Egyptian history spans thousands of years and its human landscape throughout has always reflected a unique diversity and a wealth of gender and sexual expressions, as well as racial, cultural and religious identities. With the recent public debate about LGBTQ+ rights and as Pride Month comes to an end, it is more important now than ever to examine Egypt’s queer history.
No two figures have cast more doubt on Ancient Egyptian society’s heteronormativity than Niankhkhnum and Khnumhotep, two Egyptian manicurists to Pharoah Niuserre who ruled in the late 25th century BCE. They are considered by many scholars to be the first same-sex couple in the country’s recorded history. The two men were buried together and in their tombs, archeologists found paintings that depicted them embracing each other and touching noses, which was an expression of intimacy in ancient Egyptian cultural norms.
More visually explicit depictions of homosexuality also exist in a Ramesside ostracon, which suggests that same-sex acts were not uncommon in Ancient Egypt’s sexually liberated society.
According to most archeologists, Ancient Egyptian social norms didn’t discourage homosexuality and generally placed little importance on people’s private lives, personal choices and desires.
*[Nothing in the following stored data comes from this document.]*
(** Decide the guards of the conditionals in front of the goal. *)
Ltac eval_guards :=
  repeat match goal with
  | |- context [if ?b then _ else _] =>
      let v := eval vm_compute in b in
      replace b with v by (vm_compute; reflexivity); cbv iota
  end.

(** A pass over a leaf whose style has no size constraint and whose
    display is the default: run the steps on the store at hand. *)
Ltac leaf_pass :=
  rewrite processInstance_S;
  mstep; mstep; mstep; mstep;
  eapply exec_seq_eq;
  [ unfold when, applyNormalFlowLayout; cbn [inFlowChildren];
    eval_guards;
    rewrite layoutVertical_nil; vm_compute; reflexivity
  | vm_compute; reflexivity ].

(** The pass over the row, with the fuel its two levels need. *)
Lemma row_pass (cx cy rw rh a1 b1 h1 a2 b2 h2 : num) :
  let w := exec (processInstance 2 0)
                (row cx cy rw rh a1 b1 h1 a2 b2 h2) in
  (width (node w 1) = Fin (500 # 3) ∧ width (node w 2) = Fin (1000 # 3))
  ∧ (x (node w 1) = (cx + Fin 0)%num
     ∧ x (node w 2) = (cx + Fin (500 # 3))%num)
  ∧ (Qabs ((500 # 3) - 166.67) <= 0.1
     ∧ Qabs ((1000 # 3) - 333.33) <= 0.1)%Q.
Proof.
  assert (∃ wf, exec (processInstance 2 0)
                  (row cx cy rw rh a1 b1 h1 a2 b2 h2) = wf
                ∧ (width (node wf 1) = Fin (500 # 3)
                   ∧ width (node wf 2) = Fin (1000 # 3))
                ∧ (x (node wf 1) = (cx + Fin 0)%num
                   ∧ x (node wf 2) = (cx + Fin (500 # 3))%num))
    as (wf & <- & H).
  { eexists. split.
    - rewrite processInstance_S. unfold row, plain.
      mstep. mstep. mstep.
      (* step 4: the two children are leaves of any height *)
      eapply exec_seq_eq.
      { cbn [inFlowChildren]. rewrite !forEach_cons, forEach_nil.
        eapply exec_seq_eq; [leaf_pass |].
        eapply exec_seq_eq; [leaf_pass |].
        reflexivity. }
      (* steps 5 to 7 *)
      vm_compute. reflexivity.
    - vm_compute. repeat split; reflexivity. }
  split; [exact (proj1 H) |]. split; [exact (proj2 H) |].
  split; apply Qabs_Qle_condition; split; vm_compute; discriminate.
Qed.

(** Claim C3 (scenario 3).  Two children of initial width [0] with grow
    factors 1 and 2 in a row 500 wide: one pass of the grow loop hands
    them 500/3 and 1000/3, which are 166.67 and 333.33 within 0.1, and
    places them at 0 and 500/3 from the left edge of the content box,
    wherever the container is and with any fuel that covers the two levels
    of the tree. *)
Theorem flex_grow_row (cx cy rw rh a1 b1 h1 a2 b2 h2 : num) (k : nat) :
  let w := exec (processInstance (2 + k) 0)
                (row cx cy rw rh a1 b1 h1 a2 b2 h2) in
  (width (node w 1) = Fin (500 # 3) ∧ width (node w 2) = Fin (1000 # 3))
  ∧ (x (node w 1) = (cx + Fin 0)%num
     ∧ x (node w 2) = (cx + Fin (500 # 3))%num)
  ∧ (Qabs ((500 # 3) - 166.67) <= 0.1
     ∧ Qabs ((1000 # 3) - 333.33) <= 0.1)%Q.
Proof.
  intros w. subst w.
  rewrite processInstance_fuel; [apply row_pass | reflexivity].
Qed.

(** ** Absolute positioning in a corner (claim C4) *)

(** Claim C4 as the spec states it fails: the corner child does not end
    at [(438, 338)]. *)
Lemma absolute_corner_not_438_338 :
  let w := exec (processInstance 2 0)
             (corner (Fin 0) (Fin 0) (Fin 0, Fin 0, Fin 0, Fin 0)) in
  ¬ (x (node w 1) =n= Fin 438) ∧ ¬ (y (node w 1) =n= Fin 338).
Proof. vm_compute. split; intros H; discriminate H. Qed.

(** Claim C4 (scenario 5), amended.  The right and bottom edges of the
    content rectangle of the parent lie inside its padding as well as its
    border, so the child ends at [x = 500 - 15 - 2 - 10 - 50 = 423] and
    [y = 400 - 15 - 2 - 10 - 50 = 323], whatever the geometry of the two
    nodes before the pass and with any fuel that covers the two levels of
    the tree. *)
Theorem absolute_corner (pw ph : num) (g : num * num * num * num)
    (k : nat) :
  map geometry (objects (exec (processInstance (2 + k) 0) (corner pw ph g)))
  = [ (Fin 0, Fin 0, Fin 500, Fin 400);
      (Fin 423, Fin 323, Fin 50, Fin 50) ].
Proof.
  destruct g as [[[a b] c] d].
  rewrite processInstance_fuel; [| reflexivity].
  vm_compute. reflexivity.
Qed.

(** ** Anchor positioning (claim C5) *)


Lemma anchorOffset_fin (inst : Instance) (anchor : value) (qw qh : Q) :
  width inst = Fin qw → height inst = Fin qh →
  ∃ ox oy, anchorOffset inst anchor = (Fin ox, Fin oy).
Proof.
  intros Hw Hh. unfold anchorOffset. rewrite Hw, Hh.
  repeat match goal with
  | |- context [if ?b then _ else _] => destruct b
  end; simpl; eauto.
Qed.

Lemma anchorOffset_size (i1 i2 : Instance) (anchor : value) :
  width i1 = width i2 → height i1 = height i2 →
  anchorOffset i1 anchor = anchorOffset i2 anchor.
Proof. intros Hw Hh. unfold anchorOffset. by rewrite Hw, Hh. Qed.

Lemma positionAnchor_self (w : World) (i t : nat) (lp : LayoutProps) :
  anchorTargetOf w (node w i) lp = Some t → i < length (objects w) →
  node (exec (positionAnchor i lp) w) i
  = set_y (y (node w i)
           + ((anchorPointOf w t (lp_anchorPoint lp)).2
              - (y (node w i) + (anchorOffset (node w i) (lp_selfAnchor lp)).2)
              + toNumber (lp_anchorOffsetY lp)))%num
      (set_x (x (node w i)
              + ((anchorPointOf w t (lp_anchorPoint lp)).1
                 - (x (node w i)
                    + (anchorOffset (node w i) (lp_selfAnchor lp)).1)
                 + toNumber (lp_anchorOffsetX lp)))%num
         (node w i)).
Proof.
  intros Ht Hi. unfold positionAnchor, exec. rewrite Ht. simpl snd.
  rewrite node_update_eq by (by rewrite length_update).
  rewrite node_update_eq by done.
  unfold anchorPointOf, getAnchorPoint.
  destruct (anchorOffset (node w t) (lp_anchorPoint lp)) as [tx ty].
  destruct (anchorOffset (node w i) (lp_selfAnchor lp)) as [sx sy].
  reflexivity.
Qed.

Lemma positionAnchor_other (w : World) (i j : nat) (lp : LayoutProps) :
  i ≠ j → node (exec (positionAnchor i lp) w) j = node w j.
Proof.
  intros Hne. unfold positionAnchor, exec.
  destruct (anchorTargetOf w (node w i) lp); simpl; [| done].
  by rewrite !node_update_ne.
Qed.

(** Claim C5 as the spec states it fails when the target that resolves is
    the node itself: the positioner reads the target point and then moves
    the node, and with it the target.  The centre of the tooltip ends at
    [(50, 50)], where its top left corner was, and its top left corner at
    [(0, 30)]. *)
Lemma self_anchor_misses_target :
  let w := exec (processInstance 2 0) self_anchored in
  anchorTargetOf w (node w 1) (layoutPropsOf (stylesOf (node w 1))) = Some 1
  ∧ (anchorPointOf w 1 (VStr "center")).1 =n= Fin 50
  ∧ (anchorPointOf w 1 (VStr "top-left")).1 =n= Fin 0
  ∧ ¬ ((anchorPointOf w 1 (VStr "center")).1
       =n= ((anchorPointOf w 1 (VStr "top-left")).1 + Fin 0)%num).
Proof.
  vm_compute. split; [reflexivity |]. split; [reflexivity |].
  split; [reflexivity |]. intros H. discriminate H.
Qed.

(** Claim C5, amended.  For a node whose anchor target resolves to another
    node, on finite geometry and finite numeric offsets: after
    [positionAnchor] the world-space coordinates of the [selfAnchor] point
    of the node are those of the [anchorPoint] of the target plus
    [(anchorOffsetX, anchorOffsetY)].  The anchor names are arbitrary
    values, so the statement covers the nine names, their aliases and the
    default, on both sides. *)
Theorem anchor_points_meet (w : World) (i t : nat) (lp : LayoutProps)
    (ox oy : Q) :
  anchorTargetOf w (node w i) lp = Some t →
  t ≠ i → i < length (objects w) →
  is_fin (x (node w i)) → is_fin (y (node w i)) →
  is_fin (width (node w i)) → is_fin (height (node w i)) →
  is_fin (x (node w t)) → is_fin (y (node w t)) →
  is_fin (width (node w t)) → is_fin (height (node w t)) →
  lp_anchorOffsetX lp = VNum (Fin ox) →
  lp_anchorOffsetY lp = VNum (Fin oy) →
  let w' := exec (positionAnchor i lp) w in
  (anchorPointOf w' i (lp_selfAnchor lp)).1
    =n= ((anchorPointOf w' t (lp_anchorPoint lp)).1 + Fin ox)%num
  ∧ (anchorPointOf w' i (lp_selfAnchor lp)).2
    =n= ((anchorPointOf w' t (lp_anchorPoint lp)).2 + Fin oy)%num.
Proof.
  intros Ht Hne Hi Hx Hy Hw Hh Htx Hty Htw Hth Hox Hoy w'.
  unfold anchorPointOf. subst w'.
  rewrite (positionAnchor_other w i t lp) by done.
  rewrite (positionAnchor_self w i t lp Ht Hi).
  unfold anchorPointOf, getAnchorPoint.
  rewrite (anchorOffset_size _ (node w i) (lp_selfAnchor lp)) by done.
  rewrite Hox, Hoy. cbn [toNumber].
  destruct (x (node w i)) as [xi | | |] eqn:Exi; try done.
  destruct (y (node w i)) as [yi | | |] eqn:Eyi; try done.
  destruct (width (node w i)) as [wi | | |] eqn:Ewi; try done.
  destruct (height (node w i)) as [hi | | |] eqn:Ehi; try done.
  destruct (x (node w t)) as [xt | | |] eqn:Ext; try done.
  destruct (y (node w t)) as [yt | | |] eqn:Eyt; try done.
  destruct (width (node w t)) as [wt | | |] eqn:Ewt; try done.
  destruct (height (node w t)) as [ht | | |] eqn:Eht; try done.
  destruct (anchorOffset_fin (node w i) (lp_selfAnchor lp) wi hi Ewi Ehi)
    as (sx & sy & ->).
  destruct (anchorOffset_fin (node w t) (lp_anchorPoint lp) wt ht Ewt Eht)
    as (tx & ty & ->).
  simpl. rewrite ?Exi, ?Eyi. simpl. split; ring.
Qed.

Lemma anchor_points_meet_witness :
  let w := exec (processInstance 2 0) tooltip_scene in
  let lp := layoutPropsOf (stylesOf (node w 2)) in
  anchorTargetOf w (node w 2) lp = Some 1
  ∧ (anchorPointOf (exec (positionAnchor 2 lp) w) 2 (lp_selfAnchor lp)).1
    =n= ((anchorPointOf (exec (positionAnchor 2 lp) w) 1 (lp_anchorPoint lp)).1
         + Fin 0)%num
  ∧ (anchorPointOf (exec (positionAnchor 2 lp) w) 2 (lp_selfAnchor lp)).2
    =n= ((anchorPointOf (exec (positionAnchor 2 lp) w) 1 (lp_anchorPoint lp)).2
         + Fin (-5))%num.
Proof.
  intros w lp. split; [vm_compute; reflexivity |].
  apply (anchor_points_meet w 2 1 lp 0 (-5));
    [ vm_compute; reflexivity | discriminate | vm_compute; lia
    | vm_compute; exact I | vm_compute; exact I | vm_compute; exact I
    | vm_compute; exact I | vm_compute; exact I | vm_compute; exact I
    | vm_compute; exact I | vm_compute; exact I
    | vm_compute; reflexivity | vm_compute; reflexivity ].
Defined.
It is, however, difficult to establish societal attitudes towards homosexuality because most Ancient Egyptian recorded histories that deal with sexuality don’t explicitly describe sex acts, but rather rely on flowery language and euphemisms.
Ancient Egyptian society was, for the most part, gender egalitarian, which is perhaps due to the gender fluidity of Pharaonic mythology. In fact, many Ancient Egyptian deities were depicted as gender fluid, such as Hapi, the god of the Nile. Other divine figures often had bigender portrayals, and it was believed that deceased women had to temporarily assume both the female and male genders in order to recreate themselves in the afterlife.
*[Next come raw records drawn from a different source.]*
Definition decodeOpenPosition (accounts : list string) (data : InstructionData) (name : string)
  : res OpenPositionInstruction :=
  let whirlpoolAccountIndex := findIndex TOKEN_PROGRAM_ID accounts - 1 in
  whirlpoolAccount <- require (accountAt accounts whirlpoolAccountIndex)
                              "Could not find whirlpool account for openPosition ix";;
  ownerAccount <- require (accountAt accounts 1) "Could not find owner account for openPosition ix";;
  positionAccount <- require (accountAt accounts 2)
                             "Could not find position account for openPosition ix";;
  positionMintAccount <- require (accountAt accounts 3)
                                 "Could not find position mint account for openPosition ix";;
  tickLowerIndex <- numberField "tickLowerIndex" data
                      "Instruction data does not contain tickLowerIndex"
                      "tickLowerIndex is not a number";;
  tickUpperIndex <- numberField "tickUpperIndex" data
                      "Instruction data does not contain tickUpperIndex"
                      "tickUpperIndex is not a number";;
  let rentFee := if String.eqb name "openPositionWithMetadata" then PAYABLE_RENT_LAMPORTS
                 else PAYABLE_RENT_LAMPORTS_WITHOUT_METADATA in
  Ok {| op_whirlpool := whirlpoolAccount;
        op_position := positionAccount;
        op_owner := ownerAccount;
        op_positionMint := positionMintAccount;
        op_tickUpperIndex := tickLowerIndex;
        op_tickLowerIndex := tickUpperIndex;
        op_rentFee := rentFee |}.

Definition decodeIncreaseLiquidity (accounts : list string) (data : InstructionData)
    (index : nat) (instructions : list GatheredInstruction) : res IncreaseLiquidityInstruction :=
  whirlpoolAccount <- require (accountAt accounts 0)
                              "Could not find whirlpool account for openPosition ix";;
  positionAccount <- require (accountAt accounts 3)
                             "Could not find position account for openPosition ix";;
  liquidityAmount <- bnField "liquidityAmount" data
                       "Instruction data does not contain liquidityAmount"
                       "liquidityAmount is not a number";;
  tokenAMint <- reduceTokenMintFromAccount (nth_error instructions index) (accountAt accounts 7);;
  tokenBMint <- reduceTokenMintFromAccount (nth_error instructions index) (accountAt accounts 8);;
  a <- requireTransfer (nextTokenTransferAmount index instructions)
         "Could not find reward amount for increaseLiquidity ix";;
  let '(tokenAIn, nextTokenTransferIndex) := a in
  b <- requireTransfer (nextTokenTransferAmount nextTokenTransferIndex instructions)
         "Could not find reward amount for increaseLiquidity ix";;
  let '(tokenBIn, _) := b in
  Ok {| il_whirlpool := whirlpoolAccount;
        il_position := positionAccount;
        liquidityIn := liquidityAmount;
        il_tokenAMint := tokenAMint;
        il_tokenBMint := tokenBMint;
        tokenAIn := tokenAIn;
        tokenBIn := tokenBIn |}.

Definition decodeDecreaseLiquidity (accounts : list string) (data : InstructionData)
    (index : nat) (instructions : list GatheredInstruction) : res DecreaseLiquidityInstruction :=
  whirlpoolAccount <- require (accountAt accounts 0)
                              "Could not find whirlpool account for decreaseLiquidity ix";;
  positionAccount <- require (accountAt accounts 3)
                             "Could not find position account for decreaseLiquidity ix";;
  liquidityAmount <- bnField "liquidityAmount" data
                       "Instruction data does not contain liquidityAmount"
                       "liquidityAmount is not a number";;
  tokenAMint <- reduceTokenMintFromAccount (nth_error instructions index) (accountAt accounts 7);;
  tokenBMint <- reduceTokenMintFromAccount (nth_error instructions index) (accountAt accounts 8);;
  a <- requireTransfer (nextTokenTransferAmount index instructions)
         "Could not find reward amount for decreaseLiquidity ix";;
  let '(tokenAOut, nextTokenTransferIndex) := a in
  b <- requireTransfer (nextTokenTransferAmount nextTokenTransferIndex instructions)
         "Could not find reward amount for decreaseLiquidity ix";;
  let '(tokenBOut, _) := b in
  Ok {| dl_whirlpool := whirlpoolAccount;
        dl_position := positionAccount;
        liquidityOut := liquidityAmount;
        dl_tokenAMint := tokenAMint;
        dl_tokenBMint := tokenBMint;
        tokenAOut := tokenAOut;
        tokenBOut := tokenBOut |}.

Definition decodeCollectFee (accounts : list string) (data : InstructionData)
    (index : nat) (instructions : list GatheredInstruction) : res CollectFeesInstruction :=
  whirlpoolAccount <- require (accountAt accounts 0)
                              "Could not find whirlpool account for collectFees ix";;
  positionAccount <- require (accountAt accounts 2)
                             "Could not find position account for collectFees ix";;
  tokenAMint <- reduceTokenMintFromAccount (nth_error instructions index) (accountAt accounts 5);;
  tokenBMint <- reduceTokenMintFromAccount (nth_error instructions index) (accountAt accounts 7);;
  a <- requireTransfer (nextTokenTransferAmount index instructions)
         "Could not find reward amount for collectFee ix";;
  let '(tokenAFee, nextTokenTransferIndex) := a in
  b <- requireTransfer (nextTokenTransferAmount nextTokenTransferIndex instructions)
         "Could not find reward amount for collectFee ix";;
  let '(tokenBFee, _) := b in
  Ok {| cf_whirlpool := whirlpoolAccount;
        cf_position := positionAccount;
        cf_tokenAMint := tokenAMint;
        cf_tokenBMint := tokenBMint;
        tokenAFee := tokenAFee;
        tokenBFee := tokenBFee |}.

Definition decodeCollectReward (accounts : list string) (data : InstructionData)
    (index : nat) (instructions : list GatheredInstruction) : res CollectRewardInstruction :=
  whirlpoolAccount <- require (accountAt accounts 0)
                              "Could not find whirlpool account for collectFees ix";;
  positionAccount <- require (accountAt accounts 2)
                             "Could not find position account for collectFees ix";;
  rewardIndex <- numberField "rewardIndex" data
                   "Instruction data does not contain liquidityAmount"
                   "liquidityAmount is not a number";;
  rewardMint <- reduceTokenMintFromAccount (nth_error instructions index) (accountAt accounts 5);;
  a <- requireTransfer (nextTokenTransferAmount index instructions)
         "Could not find reward amount for collectReward ix";;
  let '(rewardAmount, _) := a in
  Ok {| cr_whirlpool := whirlpoolAccount;
        cr_position := positionAccount;
        rewardIndex := rewardIndex;
        rewardMint := rewardMint;
        rewardAmount := rewardAmount |}.

Definition decodeClosePosition (accounts : list string) : res ClosePositionInstruction :=
  positionAccount <- require (accountAt accounts 2)
                             "Could not find position account for collectFees ix";;
  Ok {| cp_position := positionAccount; reclaimedRent := RECLAIMABLE_RENT_LAMPORTS |}.

(** [decodeInstructionMap[name](accounts, data, name, index, instructions)] *)
Definition decodeInstructionMap (name : string) (accounts : list string) (data : InstructionData)
    (index : nat) (instructions : list GatheredInstruction) : option (res InstructionUnion) :=
  let wrap {A} (f : A -> InstructionUnion) (r : res A) := Some (x <- r;; Ok (f x)) in
  if String.eqb name "openPosition" then wrap openPosition (decodeOpenPosition accounts data name)
  else if String.eqb name "openPositionWithMetadata" then
    wrap openPosition (decodeOpenPosition accounts data name)
  else if String.eqb name "increaseLiquidity" then
    wrap increaseLiquidity (decodeIncreaseLiquidity accounts data index instructions)
  else if String.eqb name "decreaseLiquidity" then
    wrap decreaseLiquidity (decodeDecreaseLiquidity accounts data index instructions)
  else if String.eqb name "collectFees" then
    wrap collectFees (decodeCollectFee accounts data index instructions)
  else if String.eqb name "collectReward" then
    wrap collectReward (decodeCollectReward accounts data index instructions)
  else if String.eqb name "closePosition" then wrap closePosition (decodeClosePosition accounts)
  else None.

Section Transaction.

(** [borshCoder.instruction.decode(data, "base58")] of the whirlpool IDL
    (anchor): the instruction's name and decoded data, or [null]. *)
Variable borshDecode : string -> option (string * InstructionData).

(** [decodeTransaction(index, instructions)]: the handler's fields, then
    [...instruction] (which has none of the handler's field names). *)
Definition decodeTransaction (index : nat) (instructions : list GatheredInstruction)
  : res DecodedInstruction :=
  instruction <- require (nth_error instructions index) "TypeError";;
  _ <- invariant (String.eqb (programId instruction) WHIRLPOOL_PROGRAM_ID)
                 "Instruction is not a whirlpool instruction";;
  match raw instruction with
  | ParsedInstruction _ _ => Err "Instruction is not a parsed instruction"
  | PartiallyDecodedInstruction accounts data =>
      decodedData <- require (borshDecode data) "Instruction data does not contain name";;
      let '(name, fields) := decodedData in
      _ <- invariant (negb (String.eqb name "")) "Instruction data does not contain name";;
      handler <- require (decodeInstructionMap name accounts fields index instructions)
                         "Instruction data name is not supported";;
      u <- handler;;
      Ok {| ix := u; gathered := instruction |}
  end.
Egypt’s modern history didn’t have the same level of queer visibility, but Egyptians from across the gender and sexual spectrum expressed themselves visually and through the performance arts. Much like kocek dance in Ottoman Turkey, the tradition of men dancing in traditionally female attire was a popular form of entertainment in Egypt during the 18th and 19th centuries.
Gender expression and fluidity through cross-dressing would later evolve beyond performance. In the 1920s, cross-dressing flourished among biologically female Egyptians as an act of self-expression through fashion. In fact, it is said that legendary Egyptian singer Umm Kulthum once performed in boy drag, dressed as a Bedouin man, in the early days of her career.
And while Islamic Egypt was largely conservative and religiously observant, the country’s urban communities have always been a safe haven for LGBTQ+ individuals. Throughout most of Egypt’s history, however, sexual and gender expression weren’t exclusively understood through the binary and heteronormative paradigm that defines the country’s conservative culture today.